Assuming sizeable table detail(id, dimA, dimB, dimC, value) if you would like to make the performance of AVG (or other aggregate functions) be nearly constant time regardless of number of records you could introduce a new table
dimAavg(dimA, avgValue)
The size of this table will depend only on the number of distinct values of dimA (furthermore this table could make sense in your design as it can hold the domain of the values available for dimA in detail (and other attributes related to the domain values; you might/should already have such table)
This table is only helpful if you will anlayze by dimA only, once you'll need AVG(value) according to dimA and dimB it becomes useless. So, you need to know by which attributes you will want to do fast analysis on. The number of rows required for keeping aggregates on multiple attributes is n(dimA) x n(dimB) x n(dimC) x ... which may or may not grow pretty quickly.
Maintaining this table increases the costs of updates (incl. inserts and deletes), but there are further optimizations that you can employ...
For example let us assume that system predominantly does inserts and only occasionally updates and deletes.
Lets further assume that you want to analyze by dimA only and that ids are increasing.
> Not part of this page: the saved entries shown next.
(* ===== verification/PrepareFacts.v ===== *)
(** * PrepareFacts: preparing one action

    [admission v limits totals a] is what preparing needs of the workspace [v].  Preparing
    writes below [transaction.new] only; it succeeds exactly when the action is
    admitted and its paths can be reached, unless a fault stops it, and then the
    action's bytes are staged. *)

From S2P Require Import Prelude Text Workspace Manifest Disk Mutation Transaction JournalState.
From S2P Require Import RollbackFacts Durable ApplyFacts.

(** ** Views of places *)

Definition reach (v : View) (logical : str) : Prop :=
  forall l l', split 47 logical = l ++ l' -> l' <> [] -> v l = Directory.

Lemma view_directory d l : view d l = Directory <-> tree d !! Work l = Some Dir.
Proof.
  unfold view. destruct (tree d !! Work l) as [[|i|]|]; try done. by destruct (data d !! i).
Qed.

Lemma view_absent d s : view_at (view d) s = Absent <-> tree d !! place_of s = None.
Proof.
  unfold view_at, view, place_of. destruct (tree d !! _) as [[|i|]|]; try done. by destruct (data d !! i).
Qed.

Lemma view_contents d s c : view_at (view d) s = Contents c <-> holds d (place_of s) c.
Proof.
  split; [|apply view_holds]. unfold view_at, view, place_of, holds.
  destruct (tree d !! _) as [[|i|]|]; try done. destruct (data d !! i) eqn:E; [|done].
  intros [= ->]. by exists i.
Qed.

Lemma reach_reachable v d s : (forall l, view d l = v l) -> reachable d s <-> reach v s.
Proof.
  intros Hv. unfold reachable, reach. split; intros H l l' Hl Hn.
  - rewrite <- Hv. apply view_directory. by eapply H.
  - apply view_directory. rewrite Hv. by eapply H.
Qed.

(** ** Copying *)

Section libraries.
Context `{lib : Libraries} `{laws : !LibraryLaws lib}.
Then having structure such as
dimA_agg(dimA, Total, Count, LastID)
can help without a big impact on the system.
This is because you could have triggers that would not fire on every insert, but lets say on ever 100 inserts.
This way you can still get accurate aggregates from this table and the details table with
SELECT a.dimA, (SUM(d.value)+MAX(a.Total))/(COUNT(d.id)+MAX(a.Count)) as avgDimA
FROM details d INNER JOIN
dimA_agg a ON a.dimA = d.dimA AND d.id > a.LastID
GROUP BY a.dimA
The above query with proper indexes would get one row from dimA_agg and only less then 100 rows from detail - this would perform in near constant time (~logfanoutn) and would not require update to dimA_agg for every insert (reducing update penalties).
The value of 100 was just given as an example, you should find optimal value yourself (or even keep it variable, though triggers only will not be enough in that case).
Maintaining deletes and updates must fire on each operation but you can still inspect if the id of the record to be deleted or updated is in the stats already or not to avoid the unnecessary updates (will save some I/O).
Note: The analysis is done for the domain with discreet attributes; when dealing with time series the situation gets more complicated - you have to decide the granularity of the domain in which you want to keep the summary.
EDIT
There are also materialized views, 2, 3
Just a guess, but indexes won't help much since average must read all the record (in any order), indexes are usefull the find subsets of rows, ubt if you have to iterate on all rows with no special ordering indexes are not helping...
This might not be what you're looking for, but if your table has some way to order the data (e.g. by date), then you can just do incremental computations and store the results.
For example, if your data has a date column, you could compute the average for records 1 - Date1 then store the average for that batch along with Date1 and the #records you averaged. The next time you compute, you restrict your query to results Date1..Date2, and add the # of records, and update the last date queried. You have all the information you need to compute the new average.
When doing this, it would obviously be helpful to have an index on the date, or whatever column(s) you are using for the ordering.